Presentation
Sudden onset expressive dysphasia and right sided weakness
Patient Data







There are a few areas of high attenuation in the left parietal lobe in keeping with acute haemorrhage. Minimal perihaematomal oedema. No subarachnoid or intraventricular haemorrhage. No significant mass effect. No evidence of acute infarct.
The superior sagittal sinus appears hyperdense at the vertex, as do several left side cortical veins including the left superior anastomotic vein. A right sided cortical vein overlying the frontal lobe is also hyperdense.
The findings are in keeping with small parietal haemorrhages secondary to venous sinus and cortical vein thrombosis.
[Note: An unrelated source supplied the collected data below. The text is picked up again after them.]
(** * pip-services-mongodb-node: connection resolution and identifiable persistence

    A shallow embedding of
    - [src/connect/MongoDbConnectionResolver.ts] (validation of connection
      descriptors and composition of the MongoDB uri), and
    - [src/persistence/MongoDbPersistence.ts] and
      [src/persistence/IdentifiableMongoDbPersistence.ts] (lifecycle and the
      CRUD and paging operations),
    followed by the properties of these functions.

    JavaScript values are modelled as the code uses them: [null] is [None],
    truthiness tests are spelled out, string concatenation renders [null] as
    the text "null", and dereferencing [null] raises a [TypeError]. *)

From Stdlib Require Import String Ascii List ZArith Bool Lia DecimalString.
Import ListNotations.
Open Scope string_scope.

(** ** JavaScript helpers *)

Module Js.

(** The result of running a piece of code that may dereference [null]. *)
Inductive completion (A : Type) : Type :=
| Returned (a : A)
| TypeError.
Arguments Returned {A} a.
Arguments TypeError {A}.

(** [if (s)] for a nullable string: neither [null] nor empty. *)
Definition truthy (s : option string) : bool :=
  match s with
  | Some s => negb (s =? "")
  | None => false
  end.

(** [a || b] on nullable strings. *)
Definition or_else (a b : option string) : option string :=
  if truthy a then a else b.

(** [s.length > 0]. *)
Definition nonempty (s : string) : bool := (0 <? String.length s)%nat.

(** ['' + s] for a nullable string. *)
Definition show (s : option string) : string :=
  match s with
  | Some s => s
  | None => "null"
  end.

(** ['' + n] for an integral number. *)
Definition showNum (n : Z) : string := NilZero.string_of_int (Z.to_int n).

End Js.

Import Js.

(** ** Errors

    The error values that travel through the callbacks. *)

Inductive error : Type :=
| External (description : string)
    (** raised by a collaborator: driver, discovery service, credential store *)
| PlainError (message : string)
    (** [new Error(message)] *)
| ConfigException (correlationId : option string) (code message : string)
| ConnectionException (correlationId : option string) (code message : string)
    (cause : error)
    (** [new ConnectionException(...).withCause(cause)] *).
There is an extensive filling defect in the superior sagittal sinus extending to the torcula and proximal right transverse sinus consistent with thrombus. There is no opacification of the cortical veins which were hyperattenuating of the non contrast CT.
The inferior sagittal, straight and sigmoid sinuses opacify normally, as do the deep and internal cerebral veins.
Case Discussion
- Macrovascular lesions, such as venous thrombosis, underlie 10-15% of spontaneous intracerebral haemorrhage.
- Early identification of such abnormalities is important to allow appropriate treatment.
- Specific features on non contrast CT of an underlying macrovascular lesion include hyperdense dural venous sinuses and cerebral veins.
- Thrombosed cortical veins can be overlooked on CT venograms due to the lack of enhancement, close position to the skull and variable course. Correlation with a non contrast CT helps identify non-opacified thrombosed cortical veins on CT venogram.